*The problem*
Repeat exactly the lines below that lie between the line with "(* ===== verification/Mlx5SrqProof.v ===== *)" and the line with "(** What the device reads from an entry. *)", counting both of those lines as part of the answer.

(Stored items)
++++++++++

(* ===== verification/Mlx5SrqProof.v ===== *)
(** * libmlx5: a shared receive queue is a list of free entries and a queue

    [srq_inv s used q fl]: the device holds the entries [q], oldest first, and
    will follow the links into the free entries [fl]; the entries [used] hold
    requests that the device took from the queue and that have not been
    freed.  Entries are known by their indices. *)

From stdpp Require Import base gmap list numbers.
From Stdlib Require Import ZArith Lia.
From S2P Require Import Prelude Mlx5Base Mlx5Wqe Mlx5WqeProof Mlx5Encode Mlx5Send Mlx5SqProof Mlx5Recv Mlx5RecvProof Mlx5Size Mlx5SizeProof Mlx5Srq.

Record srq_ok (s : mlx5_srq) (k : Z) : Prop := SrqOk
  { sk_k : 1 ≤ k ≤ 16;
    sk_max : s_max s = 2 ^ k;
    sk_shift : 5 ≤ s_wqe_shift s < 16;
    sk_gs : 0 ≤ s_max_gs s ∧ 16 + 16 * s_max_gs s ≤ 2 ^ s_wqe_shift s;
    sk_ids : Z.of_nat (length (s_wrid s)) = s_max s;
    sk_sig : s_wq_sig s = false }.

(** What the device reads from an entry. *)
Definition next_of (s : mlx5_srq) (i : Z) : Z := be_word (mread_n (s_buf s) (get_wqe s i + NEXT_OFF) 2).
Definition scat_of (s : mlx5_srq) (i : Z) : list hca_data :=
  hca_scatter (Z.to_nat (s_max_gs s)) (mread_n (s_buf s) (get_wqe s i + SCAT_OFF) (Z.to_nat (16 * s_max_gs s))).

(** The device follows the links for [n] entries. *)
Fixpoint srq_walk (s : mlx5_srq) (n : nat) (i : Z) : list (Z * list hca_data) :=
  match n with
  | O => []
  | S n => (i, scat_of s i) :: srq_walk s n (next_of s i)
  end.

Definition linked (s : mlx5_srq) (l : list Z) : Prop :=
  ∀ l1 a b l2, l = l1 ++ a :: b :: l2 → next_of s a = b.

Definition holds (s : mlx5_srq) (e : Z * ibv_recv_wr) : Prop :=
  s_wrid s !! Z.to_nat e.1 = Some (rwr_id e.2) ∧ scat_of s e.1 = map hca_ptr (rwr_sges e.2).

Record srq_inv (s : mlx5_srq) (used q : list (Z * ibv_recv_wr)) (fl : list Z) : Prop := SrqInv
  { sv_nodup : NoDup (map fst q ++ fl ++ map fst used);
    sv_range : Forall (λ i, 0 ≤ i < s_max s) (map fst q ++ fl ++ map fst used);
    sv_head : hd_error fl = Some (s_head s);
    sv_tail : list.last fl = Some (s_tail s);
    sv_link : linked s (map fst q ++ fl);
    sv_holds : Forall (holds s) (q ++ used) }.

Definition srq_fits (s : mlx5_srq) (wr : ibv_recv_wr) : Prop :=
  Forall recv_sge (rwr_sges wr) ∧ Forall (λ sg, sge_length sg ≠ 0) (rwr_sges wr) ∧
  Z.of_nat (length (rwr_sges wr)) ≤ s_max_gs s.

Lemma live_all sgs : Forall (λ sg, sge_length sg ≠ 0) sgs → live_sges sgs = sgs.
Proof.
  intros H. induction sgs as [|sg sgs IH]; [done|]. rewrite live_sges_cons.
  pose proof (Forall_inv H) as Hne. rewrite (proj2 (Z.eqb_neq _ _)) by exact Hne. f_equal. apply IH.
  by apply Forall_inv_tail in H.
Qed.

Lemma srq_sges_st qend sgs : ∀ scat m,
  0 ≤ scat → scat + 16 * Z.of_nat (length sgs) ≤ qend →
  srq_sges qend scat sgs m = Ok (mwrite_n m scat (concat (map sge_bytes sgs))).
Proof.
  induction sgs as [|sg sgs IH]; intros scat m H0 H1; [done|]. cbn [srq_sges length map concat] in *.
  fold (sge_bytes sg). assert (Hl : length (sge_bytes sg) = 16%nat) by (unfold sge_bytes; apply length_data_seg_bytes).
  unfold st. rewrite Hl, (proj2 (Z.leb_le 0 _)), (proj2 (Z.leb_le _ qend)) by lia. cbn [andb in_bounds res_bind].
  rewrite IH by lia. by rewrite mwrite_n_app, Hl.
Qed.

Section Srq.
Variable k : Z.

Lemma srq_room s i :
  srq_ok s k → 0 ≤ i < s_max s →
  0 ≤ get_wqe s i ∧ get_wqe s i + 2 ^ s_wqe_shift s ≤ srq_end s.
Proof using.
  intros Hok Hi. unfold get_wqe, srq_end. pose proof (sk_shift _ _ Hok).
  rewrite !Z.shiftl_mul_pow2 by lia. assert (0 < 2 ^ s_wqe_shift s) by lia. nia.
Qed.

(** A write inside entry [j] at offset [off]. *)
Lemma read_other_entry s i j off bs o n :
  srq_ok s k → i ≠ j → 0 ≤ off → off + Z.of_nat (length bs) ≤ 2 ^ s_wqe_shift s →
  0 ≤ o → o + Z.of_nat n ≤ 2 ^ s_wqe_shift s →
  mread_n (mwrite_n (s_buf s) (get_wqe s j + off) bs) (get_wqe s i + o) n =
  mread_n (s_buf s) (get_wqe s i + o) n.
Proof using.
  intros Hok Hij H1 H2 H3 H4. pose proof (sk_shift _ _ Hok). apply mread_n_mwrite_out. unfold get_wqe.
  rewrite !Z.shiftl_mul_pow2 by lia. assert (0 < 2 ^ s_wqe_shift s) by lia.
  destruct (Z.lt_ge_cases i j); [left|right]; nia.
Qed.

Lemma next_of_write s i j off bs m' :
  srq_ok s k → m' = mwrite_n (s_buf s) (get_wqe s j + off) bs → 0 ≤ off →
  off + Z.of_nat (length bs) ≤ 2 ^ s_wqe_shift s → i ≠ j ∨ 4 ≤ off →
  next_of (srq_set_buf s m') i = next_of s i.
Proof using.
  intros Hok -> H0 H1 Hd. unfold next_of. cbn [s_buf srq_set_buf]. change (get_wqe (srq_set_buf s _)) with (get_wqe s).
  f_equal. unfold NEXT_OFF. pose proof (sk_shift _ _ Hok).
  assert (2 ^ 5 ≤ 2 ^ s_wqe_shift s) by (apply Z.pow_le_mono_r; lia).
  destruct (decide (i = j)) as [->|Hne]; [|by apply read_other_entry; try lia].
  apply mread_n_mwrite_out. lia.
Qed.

++++++++++

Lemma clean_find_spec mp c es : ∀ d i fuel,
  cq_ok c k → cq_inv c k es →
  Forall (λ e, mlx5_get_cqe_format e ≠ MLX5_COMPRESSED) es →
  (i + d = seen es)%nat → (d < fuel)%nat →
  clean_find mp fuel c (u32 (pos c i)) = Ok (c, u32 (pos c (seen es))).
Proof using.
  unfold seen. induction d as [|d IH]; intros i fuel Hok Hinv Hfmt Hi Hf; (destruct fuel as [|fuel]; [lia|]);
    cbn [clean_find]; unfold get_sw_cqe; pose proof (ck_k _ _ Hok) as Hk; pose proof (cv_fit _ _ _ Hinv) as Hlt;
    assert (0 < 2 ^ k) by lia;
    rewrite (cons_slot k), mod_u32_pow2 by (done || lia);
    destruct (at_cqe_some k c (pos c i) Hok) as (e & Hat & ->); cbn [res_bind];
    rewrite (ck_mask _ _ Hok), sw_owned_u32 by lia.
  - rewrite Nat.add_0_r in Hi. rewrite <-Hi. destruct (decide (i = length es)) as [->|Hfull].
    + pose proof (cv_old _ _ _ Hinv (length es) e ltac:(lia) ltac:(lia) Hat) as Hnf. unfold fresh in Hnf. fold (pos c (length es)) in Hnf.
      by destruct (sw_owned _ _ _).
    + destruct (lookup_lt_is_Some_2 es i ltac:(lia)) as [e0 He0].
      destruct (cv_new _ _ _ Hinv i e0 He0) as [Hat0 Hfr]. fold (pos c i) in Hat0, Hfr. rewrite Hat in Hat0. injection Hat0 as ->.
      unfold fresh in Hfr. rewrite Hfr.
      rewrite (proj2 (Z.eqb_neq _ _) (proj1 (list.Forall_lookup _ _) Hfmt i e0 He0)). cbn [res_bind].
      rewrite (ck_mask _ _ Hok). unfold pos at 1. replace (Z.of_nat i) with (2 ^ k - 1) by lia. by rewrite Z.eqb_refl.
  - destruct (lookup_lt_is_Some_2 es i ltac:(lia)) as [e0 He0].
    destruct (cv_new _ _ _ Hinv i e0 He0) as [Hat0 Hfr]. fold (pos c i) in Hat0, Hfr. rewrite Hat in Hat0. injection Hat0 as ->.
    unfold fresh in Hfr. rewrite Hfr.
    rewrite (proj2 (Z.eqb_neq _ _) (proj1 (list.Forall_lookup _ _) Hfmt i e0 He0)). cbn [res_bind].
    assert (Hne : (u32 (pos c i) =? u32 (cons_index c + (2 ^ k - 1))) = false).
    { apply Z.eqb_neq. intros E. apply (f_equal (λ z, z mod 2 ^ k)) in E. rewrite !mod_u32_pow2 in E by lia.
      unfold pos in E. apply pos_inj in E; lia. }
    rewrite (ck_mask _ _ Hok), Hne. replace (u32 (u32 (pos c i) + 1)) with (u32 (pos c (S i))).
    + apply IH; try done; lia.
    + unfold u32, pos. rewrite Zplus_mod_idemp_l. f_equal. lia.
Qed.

++++++++++

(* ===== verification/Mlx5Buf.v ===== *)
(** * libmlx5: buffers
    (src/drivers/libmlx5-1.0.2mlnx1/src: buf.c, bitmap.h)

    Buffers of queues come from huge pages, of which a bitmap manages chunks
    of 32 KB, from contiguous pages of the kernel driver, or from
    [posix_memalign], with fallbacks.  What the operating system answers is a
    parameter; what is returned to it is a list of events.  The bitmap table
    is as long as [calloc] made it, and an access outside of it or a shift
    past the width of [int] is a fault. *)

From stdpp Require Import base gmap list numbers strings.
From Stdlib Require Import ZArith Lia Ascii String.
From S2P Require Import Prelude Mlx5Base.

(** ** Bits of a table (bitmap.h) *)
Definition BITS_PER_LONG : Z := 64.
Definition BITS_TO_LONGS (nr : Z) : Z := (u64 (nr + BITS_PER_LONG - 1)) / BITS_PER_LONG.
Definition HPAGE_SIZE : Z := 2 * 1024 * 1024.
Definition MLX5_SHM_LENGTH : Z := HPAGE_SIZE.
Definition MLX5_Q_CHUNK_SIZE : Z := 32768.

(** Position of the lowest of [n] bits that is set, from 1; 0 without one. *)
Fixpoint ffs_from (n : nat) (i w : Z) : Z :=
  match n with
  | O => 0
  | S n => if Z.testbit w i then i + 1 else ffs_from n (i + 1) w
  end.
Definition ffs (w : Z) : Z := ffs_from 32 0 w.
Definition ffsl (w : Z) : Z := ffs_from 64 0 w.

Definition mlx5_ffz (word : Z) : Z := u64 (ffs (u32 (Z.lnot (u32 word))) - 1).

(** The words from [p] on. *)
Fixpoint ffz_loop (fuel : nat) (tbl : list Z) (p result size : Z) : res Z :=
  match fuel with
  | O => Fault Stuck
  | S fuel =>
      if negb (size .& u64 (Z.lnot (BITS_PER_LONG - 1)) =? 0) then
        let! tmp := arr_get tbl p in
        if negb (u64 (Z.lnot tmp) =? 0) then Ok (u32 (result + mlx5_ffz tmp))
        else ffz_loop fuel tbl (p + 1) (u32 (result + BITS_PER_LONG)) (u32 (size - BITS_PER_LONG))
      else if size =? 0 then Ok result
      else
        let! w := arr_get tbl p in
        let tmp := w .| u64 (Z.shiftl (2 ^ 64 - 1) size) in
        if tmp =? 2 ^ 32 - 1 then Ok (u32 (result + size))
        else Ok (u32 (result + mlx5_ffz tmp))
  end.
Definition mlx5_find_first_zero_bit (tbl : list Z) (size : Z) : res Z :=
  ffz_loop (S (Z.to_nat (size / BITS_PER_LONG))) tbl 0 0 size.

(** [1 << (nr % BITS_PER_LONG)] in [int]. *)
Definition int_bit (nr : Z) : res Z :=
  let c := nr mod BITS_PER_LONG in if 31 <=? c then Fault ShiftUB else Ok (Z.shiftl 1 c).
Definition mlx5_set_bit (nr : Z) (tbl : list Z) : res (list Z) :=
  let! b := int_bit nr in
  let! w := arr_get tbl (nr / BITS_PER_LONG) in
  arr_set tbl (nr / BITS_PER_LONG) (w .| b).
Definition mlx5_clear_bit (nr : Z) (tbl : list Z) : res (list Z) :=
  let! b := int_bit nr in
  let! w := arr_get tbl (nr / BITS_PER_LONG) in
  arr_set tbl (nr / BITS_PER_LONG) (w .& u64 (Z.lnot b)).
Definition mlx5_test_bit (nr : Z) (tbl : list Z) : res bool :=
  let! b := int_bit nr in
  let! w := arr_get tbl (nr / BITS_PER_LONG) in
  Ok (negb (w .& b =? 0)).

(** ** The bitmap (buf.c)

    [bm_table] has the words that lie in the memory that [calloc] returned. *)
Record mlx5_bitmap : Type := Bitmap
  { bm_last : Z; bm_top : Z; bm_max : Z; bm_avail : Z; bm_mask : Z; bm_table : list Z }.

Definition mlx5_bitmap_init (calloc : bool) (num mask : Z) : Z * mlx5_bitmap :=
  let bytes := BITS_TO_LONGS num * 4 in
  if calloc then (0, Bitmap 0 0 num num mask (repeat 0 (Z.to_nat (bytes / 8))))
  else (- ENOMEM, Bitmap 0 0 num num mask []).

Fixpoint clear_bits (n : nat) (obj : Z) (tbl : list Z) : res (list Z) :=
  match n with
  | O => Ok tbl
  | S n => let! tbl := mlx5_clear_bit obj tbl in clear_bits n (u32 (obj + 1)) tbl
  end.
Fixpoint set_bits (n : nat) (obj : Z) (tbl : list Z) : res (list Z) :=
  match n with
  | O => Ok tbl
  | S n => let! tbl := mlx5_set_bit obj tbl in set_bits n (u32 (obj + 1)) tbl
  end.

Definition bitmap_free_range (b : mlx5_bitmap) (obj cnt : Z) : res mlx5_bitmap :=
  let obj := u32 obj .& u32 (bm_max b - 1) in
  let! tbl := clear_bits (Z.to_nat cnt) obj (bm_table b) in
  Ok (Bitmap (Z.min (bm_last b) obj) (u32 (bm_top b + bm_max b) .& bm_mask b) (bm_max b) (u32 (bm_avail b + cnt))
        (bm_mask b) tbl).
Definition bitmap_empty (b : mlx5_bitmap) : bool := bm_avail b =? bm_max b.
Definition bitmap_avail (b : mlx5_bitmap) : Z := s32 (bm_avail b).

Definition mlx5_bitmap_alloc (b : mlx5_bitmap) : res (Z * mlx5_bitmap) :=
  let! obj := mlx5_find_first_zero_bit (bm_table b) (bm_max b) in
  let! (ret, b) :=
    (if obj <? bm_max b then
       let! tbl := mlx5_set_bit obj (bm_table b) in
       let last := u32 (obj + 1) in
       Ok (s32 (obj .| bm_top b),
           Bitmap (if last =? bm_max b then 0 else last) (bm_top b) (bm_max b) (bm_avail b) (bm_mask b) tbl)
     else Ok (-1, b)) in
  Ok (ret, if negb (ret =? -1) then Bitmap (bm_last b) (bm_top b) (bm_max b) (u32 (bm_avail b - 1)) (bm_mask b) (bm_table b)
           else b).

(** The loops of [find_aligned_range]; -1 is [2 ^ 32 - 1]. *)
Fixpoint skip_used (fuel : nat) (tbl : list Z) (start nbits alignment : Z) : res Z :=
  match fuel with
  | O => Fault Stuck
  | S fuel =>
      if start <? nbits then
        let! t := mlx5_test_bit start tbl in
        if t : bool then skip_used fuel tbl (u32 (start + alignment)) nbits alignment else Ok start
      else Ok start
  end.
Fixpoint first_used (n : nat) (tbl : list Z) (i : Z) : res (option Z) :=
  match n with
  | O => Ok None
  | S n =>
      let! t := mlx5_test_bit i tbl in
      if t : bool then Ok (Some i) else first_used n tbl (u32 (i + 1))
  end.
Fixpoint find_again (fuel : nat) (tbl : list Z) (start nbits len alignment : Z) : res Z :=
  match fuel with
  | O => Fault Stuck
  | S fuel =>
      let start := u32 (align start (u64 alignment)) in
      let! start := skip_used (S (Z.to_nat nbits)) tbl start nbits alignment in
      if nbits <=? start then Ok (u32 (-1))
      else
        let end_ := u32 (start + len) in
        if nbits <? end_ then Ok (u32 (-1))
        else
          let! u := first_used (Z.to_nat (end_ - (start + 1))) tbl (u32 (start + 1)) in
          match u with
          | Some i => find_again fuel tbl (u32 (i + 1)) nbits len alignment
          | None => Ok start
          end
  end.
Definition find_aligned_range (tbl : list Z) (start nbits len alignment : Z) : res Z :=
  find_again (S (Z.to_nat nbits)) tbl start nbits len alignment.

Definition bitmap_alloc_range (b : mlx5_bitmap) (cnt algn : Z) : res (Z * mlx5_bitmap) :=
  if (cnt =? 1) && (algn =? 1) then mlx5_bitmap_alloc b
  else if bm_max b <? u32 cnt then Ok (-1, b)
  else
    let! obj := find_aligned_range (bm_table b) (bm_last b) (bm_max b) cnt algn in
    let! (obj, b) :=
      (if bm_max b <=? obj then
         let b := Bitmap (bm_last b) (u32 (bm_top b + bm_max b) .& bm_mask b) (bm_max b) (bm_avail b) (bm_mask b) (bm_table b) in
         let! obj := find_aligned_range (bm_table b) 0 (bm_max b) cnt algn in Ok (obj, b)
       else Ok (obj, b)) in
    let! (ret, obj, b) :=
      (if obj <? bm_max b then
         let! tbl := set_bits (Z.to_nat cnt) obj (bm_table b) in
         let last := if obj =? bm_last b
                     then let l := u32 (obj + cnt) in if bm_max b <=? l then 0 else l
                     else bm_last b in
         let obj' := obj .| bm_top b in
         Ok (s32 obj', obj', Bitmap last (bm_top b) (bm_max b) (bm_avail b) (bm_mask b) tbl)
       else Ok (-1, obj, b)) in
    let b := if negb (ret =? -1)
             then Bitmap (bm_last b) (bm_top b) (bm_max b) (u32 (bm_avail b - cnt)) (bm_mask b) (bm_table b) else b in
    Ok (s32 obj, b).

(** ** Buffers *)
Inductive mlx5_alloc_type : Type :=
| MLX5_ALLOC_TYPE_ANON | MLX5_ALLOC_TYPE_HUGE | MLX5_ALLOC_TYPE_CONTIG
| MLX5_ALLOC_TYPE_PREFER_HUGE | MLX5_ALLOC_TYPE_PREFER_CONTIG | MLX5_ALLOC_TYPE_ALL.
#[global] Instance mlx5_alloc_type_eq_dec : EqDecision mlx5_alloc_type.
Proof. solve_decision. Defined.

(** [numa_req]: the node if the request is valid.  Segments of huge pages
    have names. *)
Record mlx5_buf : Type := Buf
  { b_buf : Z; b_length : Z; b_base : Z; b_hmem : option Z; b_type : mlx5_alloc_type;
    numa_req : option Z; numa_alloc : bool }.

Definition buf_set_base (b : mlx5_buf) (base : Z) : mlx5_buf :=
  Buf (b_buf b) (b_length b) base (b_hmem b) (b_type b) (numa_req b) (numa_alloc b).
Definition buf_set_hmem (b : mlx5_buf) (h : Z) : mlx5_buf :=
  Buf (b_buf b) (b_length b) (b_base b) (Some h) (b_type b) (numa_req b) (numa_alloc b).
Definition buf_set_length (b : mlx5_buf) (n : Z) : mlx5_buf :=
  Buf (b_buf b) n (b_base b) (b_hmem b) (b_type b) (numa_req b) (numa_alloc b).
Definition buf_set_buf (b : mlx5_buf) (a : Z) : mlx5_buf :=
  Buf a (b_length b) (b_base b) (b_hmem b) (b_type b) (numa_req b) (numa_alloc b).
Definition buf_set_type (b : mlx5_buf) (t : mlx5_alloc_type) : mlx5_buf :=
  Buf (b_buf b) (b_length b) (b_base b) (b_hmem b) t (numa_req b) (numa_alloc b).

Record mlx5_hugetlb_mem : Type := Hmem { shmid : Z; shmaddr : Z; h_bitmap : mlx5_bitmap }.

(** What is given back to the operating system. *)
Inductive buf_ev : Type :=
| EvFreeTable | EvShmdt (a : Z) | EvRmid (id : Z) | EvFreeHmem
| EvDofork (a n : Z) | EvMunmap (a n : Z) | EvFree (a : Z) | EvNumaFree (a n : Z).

++++++++++

*Solution for this task*
(* ===== verification/Mlx5SrqProof.v ===== *)
(** * libmlx5: a shared receive queue is a list of free entries and a queue

    [srq_inv s used q fl]: the device holds the entries [q], oldest first, and
    will follow the links into the free entries [fl]; the entries [used] hold
    requests that the device took from the queue and that have not been
    freed.  Entries are known by their indices. *)

From stdpp Require Import base gmap list numbers.
From Stdlib Require Import ZArith Lia.
From S2P Require Import Prelude Mlx5Base Mlx5Wqe Mlx5WqeProof Mlx5Encode Mlx5Send Mlx5SqProof Mlx5Recv Mlx5RecvProof Mlx5Size Mlx5SizeProof Mlx5Srq.

Record srq_ok (s : mlx5_srq) (k : Z) : Prop := SrqOk
  { sk_k : 1 ≤ k ≤ 16;
    sk_max : s_max s = 2 ^ k;
    sk_shift : 5 ≤ s_wqe_shift s < 16;
    sk_gs : 0 ≤ s_max_gs s ∧ 16 + 16 * s_max_gs s ≤ 2 ^ s_wqe_shift s;
    sk_ids : Z.of_nat (length (s_wrid s)) = s_max s;
    sk_sig : s_wq_sig s = false }.

(** What the device reads from an entry. *)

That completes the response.